In questo senso, il “non sapere” di Gesù è una modalità educativa: non perché Egli ne sia privo, ma perché non vuole forzare l’uomo alla conoscenza, bensì invitarlo a cercare, a vigilare, a crescere. Il suo silenzio o la sua reticenza su alcune verità sono atti pedagogici, non segni di ignoranza.
Sant’Agostino, a tal proposito, afferma: “Poté dire di non sapere ciò che non voleva che gli altri sapessero per mezzo di lui.” (De Trinitate, I, 12). Cristo non mente, ma adotta un linguaggio funzionale al mistero. Anche i suoi silenzi (Marco 8,10-13; Luca 23,8-9), le contro-domande (Marco 11,27-33), l’insistenza sul silenzio di quelli che Egli guariva o riportava alla vita (Marco 1,44; 5,43), e il comando ai discepoli (Marco 8,30; 9,9) e ai demòni (Marco 1,25.34) di non parlare di Lui, mostrano una chiara intenzionalità pedagogica: sceglie il momento opportuno per rivelare, in sintonia con la maturazione interiore dei suoi interlocutori (Giovanni 16,12: “Molte cose ho ancora da dirvi, ma per ora non siete in grado di portarne il peso”).
Così si manifesta la sapienza dell’economia salvifica della rivelazione: il Verbo eterno guida l’uomo, passo dopo passo, verso la pienezza della verità (Giovanni 16,13), senza imporre, ma accompagnando con amore la libertà umana.

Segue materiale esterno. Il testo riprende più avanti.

Record RuntimeWorld := {
  rw_clock : Z;
  rw_runtime : RuntimeRow;
  rw_bundles : gmap string BundleRow;
  rw_generations : gmap Z (Z * string);
  rw_watermarks : gmap (Z * string * string) (string * string);
  rw_attempts : gmap AttemptKey AttemptRow;
  rw_sessions : gmap string SessionRow;
  rw_trees : gmap string Tree;
  rw_parts : gmap string string;
  rw_contexts : gmap string string;
}.

Record RuntimeConfig := {
  rc_trusted_public_key : string;
  rc_allow_private : bool;
  rc_manage_source_template : string;
  rc_boot_assets_dir : string;
  rc_data_dir : string;
  rc_organization_id : string;
  rc_organization_slug : string;
  rc_api_url : string;
  rc_public_base_url : string;
}.

Record HttpResponse := {
  hr_status : Z;
  hr_content_length : option Z;
  hr_content_range : option string;
  hr_chunks : list (option string);
}.

(** What an action learns from outside: whether the statement or the work on files
    fails, the clock, the maintenance lease, the packaged source, free space, the
    coordinator, the HTTP answer, whether a partial file is unsafe, a file outside
    the served directory, fresh randomness, the identity of the appliance, and the
    order of rows that a query does not order. *)
Record RuntimeInput := {
  ri_fault : bool;
  ri_io : option string;
  ri_now : Z;
  ri_lease : result Failure bool;
  ri_manage_source : string → string → bool → bool;
  ri_space : result Failure unit;
  ri_cancel : result Failure unit;
  ri_transferring : string → bool;
  ri_response : result Failure HttpResponse;
  ri_part_unsafe : bool;
  ri_elsewhere : option string;
  ri_nonce : nat → Z;
  ri_session : nat → Z;
  ri_identity : result Failure (string * list Z);
  ri_tie : string → Z;
}.

(** [OsRng.fill_bytes] of an array of [n] bytes. *)
Definition fill_bytes (n : nat) (random : nat → Z) : list Z := (λ k, random k `mod` 256) <$> seq 0 n.

Abbreviation rtask := (prog RuntimeInput RuntimeWorld).

(** ** Changes of the world *)

Definition set_clock (t : Z) (w : RuntimeWorld) : RuntimeWorld := {|
  rw_clock := t; rw_runtime := rw_runtime w; rw_bundles := rw_bundles w;
  rw_generations := rw_generations w; rw_watermarks := rw_watermarks w;
  rw_attempts := rw_attempts w; rw_sessions := rw_sessions w; rw_trees := rw_trees w;
  rw_parts := rw_parts w; rw_contexts := rw_contexts w |}.
Definition set_runtime (r : RuntimeRow) (w : RuntimeWorld) : RuntimeWorld := {|
  rw_clock := rw_clock w; rw_runtime := r; rw_bundles := rw_bundles w;
  rw_generations := rw_generations w; rw_watermarks := rw_watermarks w;
  rw_attempts := rw_attempts w; rw_sessions := rw_sessions w; rw_trees := rw_trees w;
  rw_parts := rw_parts w; rw_contexts := rw_contexts w |}.
Definition set_bundles (b : gmap string BundleRow) (w : RuntimeWorld) : RuntimeWorld := {|
  rw_clock := rw_clock w; rw_runtime := rw_runtime w; rw_bundles := b;
  rw_generations := rw_generations w; rw_watermarks := rw_watermarks w;
  rw_attempts := rw_attempts w; rw_sessions := rw_sessions w; rw_trees := rw_trees w;
  rw_parts := rw_parts w; rw_contexts := rw_contexts w |}.
Definition set_generations (g : gmap Z (Z * string)) (w : RuntimeWorld) : RuntimeWorld := {|
  rw_clock := rw_clock w; rw_runtime := rw_runtime w; rw_bundles := rw_bundles w;
  rw_generations := g; rw_watermarks := rw_watermarks w;
  rw_attempts := rw_attempts w; rw_sessions := rw_sessions w; rw_trees := rw_trees w;
  rw_parts := rw_parts w; rw_contexts := rw_contexts w |}.
Definition set_watermarks (m : gmap (Z * string * string) (string * string)) (w : RuntimeWorld)
    : RuntimeWorld := {|
  rw_clock := rw_clock w; rw_runtime := rw_runtime w; rw_bundles := rw_bundles w;
  rw_generations := rw_generations w; rw_watermarks := m;
  rw_attempts := rw_attempts w; rw_sessions := rw_sessions w; rw_trees := rw_trees w;
  rw_parts := rw_parts w; rw_contexts := rw_contexts w |}.
Definition set_attempts (a : gmap AttemptKey AttemptRow) (w : RuntimeWorld) : RuntimeWorld := {|
  rw_clock := rw_clock w; rw_runtime := rw_runtime w; rw_bundles := rw_bundles w;
  rw_generations := rw_generations w; rw_watermarks := rw_watermarks w;
  rw_attempts := a; rw_sessions := rw_sessions w; rw_trees := rw_trees w;
  rw_parts := rw_parts w; rw_contexts := rw_contexts w |}.
Definition set_sessions (s : gmap string SessionRow) (w : RuntimeWorld) : RuntimeWorld := {|
  rw_clock := rw_clock w; rw_runtime := rw_runtime w; rw_bundles := rw_bundles w;
  rw_generations := rw_generations w; rw_watermarks := rw_watermarks w;
  rw_attempts := rw_attempts w; rw_sessions := s; rw_trees := rw_trees w;
  rw_parts := rw_parts w; rw_contexts := rw_contexts w |}.
Definition set_trees (t : gmap string Tree) (w : RuntimeWorld) : RuntimeWorld := {|
  rw_clock := rw_clock w; rw_runtime := rw_runtime w; rw_bundles := rw_bundles w;
  rw_generations := rw_generations w; rw_watermarks := rw_watermarks w;
  rw_attempts := rw_attempts w; rw_sessions := rw_sessions w; rw_trees := t;
  rw_parts := rw_parts w; rw_contexts := rw_contexts w |}.
Definition set_parts (p : gmap string string) (w : RuntimeWorld) : RuntimeWorld := {|
  rw_clock := rw_clock w; rw_runtime := rw_runtime w; rw_bundles := rw_bundles w;
  rw_generations := rw_generations w; rw_watermarks := rw_watermarks w;
  rw_attempts := rw_attempts w; rw_sessions := rw_sessions w; rw_trees := rw_trees w;
  rw_parts := p; rw_contexts := rw_contexts w |}.
Definition set_contexts (c : gmap string string) (w : RuntimeWorld) : RuntimeWorld := {|
  rw_clock := rw_clock w; rw_runtime := rw_runtime w; rw_bundles := rw_bundles w;
  rw_generations := rw_generations w; rw_watermarks := rw_watermarks w;
  rw_attempts := rw_attempts w; rw_sessions := rw_sessions w; rw_trees := rw_trees w;
  rw_parts := rw_parts w; rw_contexts := c |}.

Definition tick (i : RuntimeInput) (w : RuntimeWorld) : RuntimeWorld :=
  set_clock (Z.max (rw_clock w) (ri_now i)) w.
Definition seconds (w : RuntimeWorld) : Z := rw_clock w / 1000000.

(** ** Actions *)

Definition database_failure : Failure := {| fl_code := None; fl_text := "error returned from database" |}.

(** Work that is not a statement. *)
Definition act {B} (f : RuntimeInput → RuntimeWorld → result Failure B * RuntimeWorld)
    : rtask (result Failure B) := atomic (λ i w, f i (tick i w)).

(** A statement or a transaction, which may fail as a whole. *)
Definition stmt {B} (f : RuntimeInput → RuntimeWorld → result Failure B * RuntimeWorld)
    : rtask (result Failure B) :=
  act (λ i w, if ri_fault i then (Err database_failure, w) else f i w).

(** A statement that only reads, and one that only writes. *)
Definition select {B} (f : RuntimeInput → RuntimeWorld → B) : rtask (result Failure B) :=
  stmt (λ i w, (Ok (f i w), w)).
Definition update (f : RuntimeInput → RuntimeWorld → RuntimeWorld) : rtask (result Failure unit) :=
  stmt (λ i w, (Ok tt, f i w)).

Le parole «oude ho huios» (neppure il Figlio) sono omesse per ragioni teologiche in alcuni manoscritti bizantini tardivi e in alcune copie della Vulgata. Sono presenti invece in manoscritti più autorevoli: Codice Vaticano (B), Codice Sinaitico (א), Papiro 88, Codice Alessandrino (A), Codice Ephraemi Rescriptus (C), Codice Washingtoniano (W), Codice Bezae (D), risalenti ai secoli IV-VI. Ma noi rispondiamo a chi ci chiede ragione di quelle parole, e perché non esultino i discepoli di Ario e di Eunomio credendo di poterci zittire.